Problem requirements: Wherever "Arguments" turns up in the entries, copy out the line that holds it.

Content starts

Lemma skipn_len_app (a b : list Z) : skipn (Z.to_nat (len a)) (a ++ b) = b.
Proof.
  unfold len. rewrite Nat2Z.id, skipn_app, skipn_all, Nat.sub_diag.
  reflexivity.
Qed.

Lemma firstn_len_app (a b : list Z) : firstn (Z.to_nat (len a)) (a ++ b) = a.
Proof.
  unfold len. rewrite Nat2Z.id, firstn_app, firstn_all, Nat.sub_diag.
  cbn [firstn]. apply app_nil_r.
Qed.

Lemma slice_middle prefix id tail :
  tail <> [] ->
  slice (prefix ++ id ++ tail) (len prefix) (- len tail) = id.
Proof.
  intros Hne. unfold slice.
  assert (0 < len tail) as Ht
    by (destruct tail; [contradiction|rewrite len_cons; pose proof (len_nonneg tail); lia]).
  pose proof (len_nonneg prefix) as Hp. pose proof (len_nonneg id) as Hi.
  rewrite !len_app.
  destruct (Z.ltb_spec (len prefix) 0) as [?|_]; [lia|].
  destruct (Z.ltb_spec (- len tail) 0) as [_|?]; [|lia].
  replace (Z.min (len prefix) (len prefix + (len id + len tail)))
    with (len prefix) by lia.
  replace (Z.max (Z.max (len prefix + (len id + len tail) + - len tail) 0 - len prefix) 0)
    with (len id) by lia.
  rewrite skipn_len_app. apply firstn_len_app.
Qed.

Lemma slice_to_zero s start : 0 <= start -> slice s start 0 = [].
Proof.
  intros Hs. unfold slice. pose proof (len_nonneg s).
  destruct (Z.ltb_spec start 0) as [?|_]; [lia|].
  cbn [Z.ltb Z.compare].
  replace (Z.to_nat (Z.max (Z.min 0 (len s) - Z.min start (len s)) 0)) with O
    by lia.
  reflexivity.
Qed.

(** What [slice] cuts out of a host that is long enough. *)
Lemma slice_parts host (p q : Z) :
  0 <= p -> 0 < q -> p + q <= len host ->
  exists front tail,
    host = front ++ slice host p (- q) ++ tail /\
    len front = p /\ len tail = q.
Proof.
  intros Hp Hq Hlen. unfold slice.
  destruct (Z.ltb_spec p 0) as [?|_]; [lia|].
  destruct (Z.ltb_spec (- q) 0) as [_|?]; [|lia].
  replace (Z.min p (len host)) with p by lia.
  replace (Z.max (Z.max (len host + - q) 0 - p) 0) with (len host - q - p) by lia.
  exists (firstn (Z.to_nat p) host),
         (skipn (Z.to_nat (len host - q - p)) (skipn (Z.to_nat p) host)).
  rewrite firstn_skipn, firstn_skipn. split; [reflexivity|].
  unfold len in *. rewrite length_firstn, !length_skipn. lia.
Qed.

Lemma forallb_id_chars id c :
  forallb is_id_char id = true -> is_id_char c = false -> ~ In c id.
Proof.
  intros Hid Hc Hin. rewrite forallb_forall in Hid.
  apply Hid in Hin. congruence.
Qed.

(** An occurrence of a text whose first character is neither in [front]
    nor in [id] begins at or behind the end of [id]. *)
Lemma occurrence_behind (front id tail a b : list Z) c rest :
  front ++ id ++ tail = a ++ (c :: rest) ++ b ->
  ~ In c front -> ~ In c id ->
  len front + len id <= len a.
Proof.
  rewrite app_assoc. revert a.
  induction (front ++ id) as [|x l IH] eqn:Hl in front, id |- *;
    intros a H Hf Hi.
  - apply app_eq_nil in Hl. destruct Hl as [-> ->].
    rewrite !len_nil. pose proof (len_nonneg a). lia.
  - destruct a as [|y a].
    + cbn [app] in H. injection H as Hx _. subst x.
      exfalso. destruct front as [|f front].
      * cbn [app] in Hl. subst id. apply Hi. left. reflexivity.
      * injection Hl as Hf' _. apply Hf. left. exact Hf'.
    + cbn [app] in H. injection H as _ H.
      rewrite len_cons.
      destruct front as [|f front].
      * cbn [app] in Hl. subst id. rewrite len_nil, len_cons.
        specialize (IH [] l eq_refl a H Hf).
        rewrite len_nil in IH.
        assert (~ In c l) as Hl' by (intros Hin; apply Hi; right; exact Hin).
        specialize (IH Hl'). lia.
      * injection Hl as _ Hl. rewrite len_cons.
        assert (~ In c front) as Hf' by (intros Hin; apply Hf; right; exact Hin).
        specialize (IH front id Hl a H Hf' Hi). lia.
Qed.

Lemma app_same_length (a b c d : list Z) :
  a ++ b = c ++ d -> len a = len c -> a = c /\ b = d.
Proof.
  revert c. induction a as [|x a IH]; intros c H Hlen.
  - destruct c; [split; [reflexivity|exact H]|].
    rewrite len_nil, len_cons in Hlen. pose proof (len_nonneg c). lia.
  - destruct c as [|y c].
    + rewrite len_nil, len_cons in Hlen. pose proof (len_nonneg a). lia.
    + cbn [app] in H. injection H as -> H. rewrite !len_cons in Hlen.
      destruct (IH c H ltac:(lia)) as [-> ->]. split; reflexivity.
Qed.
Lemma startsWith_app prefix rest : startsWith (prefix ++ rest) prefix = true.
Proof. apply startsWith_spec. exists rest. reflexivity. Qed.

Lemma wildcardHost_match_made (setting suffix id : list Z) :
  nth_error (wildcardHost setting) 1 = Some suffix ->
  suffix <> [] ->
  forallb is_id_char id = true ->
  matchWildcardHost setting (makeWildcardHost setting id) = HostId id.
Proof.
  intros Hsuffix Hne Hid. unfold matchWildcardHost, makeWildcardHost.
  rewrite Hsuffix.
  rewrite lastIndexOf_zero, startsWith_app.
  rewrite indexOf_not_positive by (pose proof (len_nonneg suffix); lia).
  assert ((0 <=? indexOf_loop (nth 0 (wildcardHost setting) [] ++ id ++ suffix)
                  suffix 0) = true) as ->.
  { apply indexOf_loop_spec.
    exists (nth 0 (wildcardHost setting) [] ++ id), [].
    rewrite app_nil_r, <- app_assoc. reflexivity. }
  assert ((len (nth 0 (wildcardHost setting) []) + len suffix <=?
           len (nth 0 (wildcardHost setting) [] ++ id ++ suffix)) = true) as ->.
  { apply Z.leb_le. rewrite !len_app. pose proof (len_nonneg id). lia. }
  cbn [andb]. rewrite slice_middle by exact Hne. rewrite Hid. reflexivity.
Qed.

Content ends
Content starts

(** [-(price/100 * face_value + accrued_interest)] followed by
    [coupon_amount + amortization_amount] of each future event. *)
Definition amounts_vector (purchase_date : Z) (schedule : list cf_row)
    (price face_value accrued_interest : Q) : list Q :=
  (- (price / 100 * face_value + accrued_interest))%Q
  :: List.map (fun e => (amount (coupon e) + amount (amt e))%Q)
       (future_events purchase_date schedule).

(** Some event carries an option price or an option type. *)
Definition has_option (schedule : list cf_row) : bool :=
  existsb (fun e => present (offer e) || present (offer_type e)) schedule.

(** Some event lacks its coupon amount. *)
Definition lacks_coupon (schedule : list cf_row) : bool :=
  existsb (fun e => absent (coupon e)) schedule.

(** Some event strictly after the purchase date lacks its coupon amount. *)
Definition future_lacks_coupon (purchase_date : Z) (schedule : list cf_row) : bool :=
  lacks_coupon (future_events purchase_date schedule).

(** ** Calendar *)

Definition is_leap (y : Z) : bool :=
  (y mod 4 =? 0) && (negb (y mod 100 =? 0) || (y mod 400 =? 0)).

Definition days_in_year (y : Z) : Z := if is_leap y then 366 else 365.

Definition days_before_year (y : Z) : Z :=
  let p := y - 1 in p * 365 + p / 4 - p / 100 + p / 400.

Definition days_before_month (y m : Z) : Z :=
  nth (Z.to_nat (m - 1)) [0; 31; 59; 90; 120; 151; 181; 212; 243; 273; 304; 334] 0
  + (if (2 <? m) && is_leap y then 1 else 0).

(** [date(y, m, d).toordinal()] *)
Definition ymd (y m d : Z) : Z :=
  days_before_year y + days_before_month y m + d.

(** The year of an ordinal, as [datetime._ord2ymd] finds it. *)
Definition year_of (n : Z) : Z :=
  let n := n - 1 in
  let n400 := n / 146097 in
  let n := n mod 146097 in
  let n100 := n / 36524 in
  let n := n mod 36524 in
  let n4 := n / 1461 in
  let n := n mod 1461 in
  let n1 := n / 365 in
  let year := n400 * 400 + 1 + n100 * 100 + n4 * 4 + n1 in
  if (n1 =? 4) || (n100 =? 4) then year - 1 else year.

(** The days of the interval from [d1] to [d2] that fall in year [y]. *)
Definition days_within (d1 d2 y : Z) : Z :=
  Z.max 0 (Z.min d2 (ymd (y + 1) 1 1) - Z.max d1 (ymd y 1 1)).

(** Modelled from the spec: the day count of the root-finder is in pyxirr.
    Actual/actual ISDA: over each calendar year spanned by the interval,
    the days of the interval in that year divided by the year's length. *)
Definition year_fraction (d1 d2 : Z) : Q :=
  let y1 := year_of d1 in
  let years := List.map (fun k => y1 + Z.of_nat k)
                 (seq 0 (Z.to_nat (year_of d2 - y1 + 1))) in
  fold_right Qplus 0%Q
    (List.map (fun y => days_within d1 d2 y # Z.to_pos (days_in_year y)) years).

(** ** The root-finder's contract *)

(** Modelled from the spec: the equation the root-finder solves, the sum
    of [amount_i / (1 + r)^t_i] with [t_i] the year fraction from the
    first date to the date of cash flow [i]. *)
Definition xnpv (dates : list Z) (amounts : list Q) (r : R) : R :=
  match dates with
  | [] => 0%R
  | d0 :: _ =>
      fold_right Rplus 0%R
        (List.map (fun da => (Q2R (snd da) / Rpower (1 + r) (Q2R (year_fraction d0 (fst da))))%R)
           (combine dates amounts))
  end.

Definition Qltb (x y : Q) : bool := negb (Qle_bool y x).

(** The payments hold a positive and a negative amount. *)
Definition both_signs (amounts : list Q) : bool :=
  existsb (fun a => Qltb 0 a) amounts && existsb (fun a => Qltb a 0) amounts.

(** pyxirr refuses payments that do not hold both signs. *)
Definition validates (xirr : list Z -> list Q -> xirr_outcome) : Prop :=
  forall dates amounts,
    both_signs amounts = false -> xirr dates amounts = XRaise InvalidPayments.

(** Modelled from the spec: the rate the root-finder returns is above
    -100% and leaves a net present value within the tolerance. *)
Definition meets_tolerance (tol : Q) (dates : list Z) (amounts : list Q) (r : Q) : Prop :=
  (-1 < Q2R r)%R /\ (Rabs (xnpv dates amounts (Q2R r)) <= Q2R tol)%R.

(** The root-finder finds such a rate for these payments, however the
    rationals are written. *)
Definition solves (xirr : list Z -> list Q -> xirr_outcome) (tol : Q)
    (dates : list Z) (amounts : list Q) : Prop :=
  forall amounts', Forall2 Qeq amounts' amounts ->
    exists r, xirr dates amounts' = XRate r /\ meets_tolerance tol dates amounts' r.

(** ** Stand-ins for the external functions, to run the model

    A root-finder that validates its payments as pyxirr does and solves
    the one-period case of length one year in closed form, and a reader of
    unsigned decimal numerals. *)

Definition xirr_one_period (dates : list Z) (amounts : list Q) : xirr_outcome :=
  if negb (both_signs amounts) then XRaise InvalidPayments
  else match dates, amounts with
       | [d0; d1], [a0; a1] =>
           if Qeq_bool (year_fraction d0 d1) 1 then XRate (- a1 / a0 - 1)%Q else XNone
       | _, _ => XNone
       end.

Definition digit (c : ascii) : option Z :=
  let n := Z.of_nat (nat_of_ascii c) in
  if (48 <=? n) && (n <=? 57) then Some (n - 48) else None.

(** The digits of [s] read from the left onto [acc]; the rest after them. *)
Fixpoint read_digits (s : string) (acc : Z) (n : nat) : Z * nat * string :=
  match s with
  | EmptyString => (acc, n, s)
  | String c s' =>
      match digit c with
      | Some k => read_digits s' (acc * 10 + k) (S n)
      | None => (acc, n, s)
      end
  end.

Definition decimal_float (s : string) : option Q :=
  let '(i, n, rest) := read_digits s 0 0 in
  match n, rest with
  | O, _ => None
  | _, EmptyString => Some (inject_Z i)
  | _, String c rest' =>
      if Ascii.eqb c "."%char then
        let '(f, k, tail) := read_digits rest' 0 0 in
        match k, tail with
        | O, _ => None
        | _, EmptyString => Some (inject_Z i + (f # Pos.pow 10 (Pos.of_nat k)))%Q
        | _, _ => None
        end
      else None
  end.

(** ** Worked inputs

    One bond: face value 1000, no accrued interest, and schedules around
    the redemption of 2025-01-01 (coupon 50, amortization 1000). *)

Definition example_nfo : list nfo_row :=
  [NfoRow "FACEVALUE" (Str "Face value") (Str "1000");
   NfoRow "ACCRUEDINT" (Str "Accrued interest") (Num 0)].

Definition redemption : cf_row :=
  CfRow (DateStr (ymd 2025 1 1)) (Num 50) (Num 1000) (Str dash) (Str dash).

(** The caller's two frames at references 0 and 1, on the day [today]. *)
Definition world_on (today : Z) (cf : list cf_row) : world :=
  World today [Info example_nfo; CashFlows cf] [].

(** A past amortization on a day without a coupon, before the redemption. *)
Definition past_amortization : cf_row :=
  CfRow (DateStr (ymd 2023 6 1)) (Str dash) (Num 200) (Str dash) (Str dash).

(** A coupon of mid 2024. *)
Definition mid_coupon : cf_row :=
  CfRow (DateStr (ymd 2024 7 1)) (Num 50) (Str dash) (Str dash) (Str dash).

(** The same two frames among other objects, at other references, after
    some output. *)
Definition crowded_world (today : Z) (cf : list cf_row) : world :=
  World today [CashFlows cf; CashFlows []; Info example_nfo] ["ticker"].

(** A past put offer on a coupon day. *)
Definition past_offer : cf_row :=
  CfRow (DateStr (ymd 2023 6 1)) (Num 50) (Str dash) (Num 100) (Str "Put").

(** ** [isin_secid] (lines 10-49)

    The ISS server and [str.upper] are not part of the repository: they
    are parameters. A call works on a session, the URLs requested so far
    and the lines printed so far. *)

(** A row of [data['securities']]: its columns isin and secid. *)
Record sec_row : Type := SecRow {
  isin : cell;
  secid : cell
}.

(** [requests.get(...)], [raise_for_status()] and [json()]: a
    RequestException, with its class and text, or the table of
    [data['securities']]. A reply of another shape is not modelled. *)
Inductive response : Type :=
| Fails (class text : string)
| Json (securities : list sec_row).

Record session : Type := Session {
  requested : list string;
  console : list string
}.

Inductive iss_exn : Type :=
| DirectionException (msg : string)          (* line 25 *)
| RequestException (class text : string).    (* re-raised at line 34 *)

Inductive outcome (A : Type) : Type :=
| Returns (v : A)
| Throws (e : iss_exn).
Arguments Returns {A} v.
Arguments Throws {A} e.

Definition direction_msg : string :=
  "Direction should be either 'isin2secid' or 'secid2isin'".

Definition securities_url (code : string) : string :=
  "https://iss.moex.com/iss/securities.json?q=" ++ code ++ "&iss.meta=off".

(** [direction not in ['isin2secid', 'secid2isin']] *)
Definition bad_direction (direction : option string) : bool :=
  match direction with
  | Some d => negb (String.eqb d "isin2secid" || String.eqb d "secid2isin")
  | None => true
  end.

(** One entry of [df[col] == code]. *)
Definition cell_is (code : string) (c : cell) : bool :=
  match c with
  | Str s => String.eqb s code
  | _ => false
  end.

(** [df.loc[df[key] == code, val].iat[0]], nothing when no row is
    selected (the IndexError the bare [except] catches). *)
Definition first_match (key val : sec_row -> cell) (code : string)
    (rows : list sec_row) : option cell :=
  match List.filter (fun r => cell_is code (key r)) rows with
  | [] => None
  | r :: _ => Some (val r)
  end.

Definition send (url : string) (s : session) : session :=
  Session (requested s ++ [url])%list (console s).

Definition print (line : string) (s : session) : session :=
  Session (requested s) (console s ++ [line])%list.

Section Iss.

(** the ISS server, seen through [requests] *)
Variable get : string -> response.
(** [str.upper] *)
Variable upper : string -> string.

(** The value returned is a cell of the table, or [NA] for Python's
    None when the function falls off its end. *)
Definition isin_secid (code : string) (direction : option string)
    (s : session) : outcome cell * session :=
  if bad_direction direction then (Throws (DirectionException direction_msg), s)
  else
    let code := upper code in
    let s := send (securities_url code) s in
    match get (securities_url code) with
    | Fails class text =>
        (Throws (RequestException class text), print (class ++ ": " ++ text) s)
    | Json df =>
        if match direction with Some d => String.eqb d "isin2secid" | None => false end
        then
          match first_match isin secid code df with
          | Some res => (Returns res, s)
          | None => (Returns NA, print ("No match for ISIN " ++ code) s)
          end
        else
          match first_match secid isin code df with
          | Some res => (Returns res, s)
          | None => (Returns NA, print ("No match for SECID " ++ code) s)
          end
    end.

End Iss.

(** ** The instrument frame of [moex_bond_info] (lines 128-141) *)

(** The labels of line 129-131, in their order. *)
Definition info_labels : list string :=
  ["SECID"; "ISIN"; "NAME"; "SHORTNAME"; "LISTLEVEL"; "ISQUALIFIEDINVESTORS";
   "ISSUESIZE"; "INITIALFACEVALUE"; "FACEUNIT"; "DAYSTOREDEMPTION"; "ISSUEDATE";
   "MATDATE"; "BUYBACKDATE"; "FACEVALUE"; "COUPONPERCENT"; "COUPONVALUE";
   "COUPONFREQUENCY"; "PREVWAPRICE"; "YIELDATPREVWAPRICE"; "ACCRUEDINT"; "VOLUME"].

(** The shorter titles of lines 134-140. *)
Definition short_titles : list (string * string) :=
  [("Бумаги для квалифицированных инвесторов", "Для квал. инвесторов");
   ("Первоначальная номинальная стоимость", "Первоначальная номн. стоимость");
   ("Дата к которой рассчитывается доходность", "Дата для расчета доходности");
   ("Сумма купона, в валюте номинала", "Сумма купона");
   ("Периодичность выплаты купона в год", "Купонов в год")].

Content ends

Answer box:
Arguments Returns {A} v.
Arguments Throws {A} e.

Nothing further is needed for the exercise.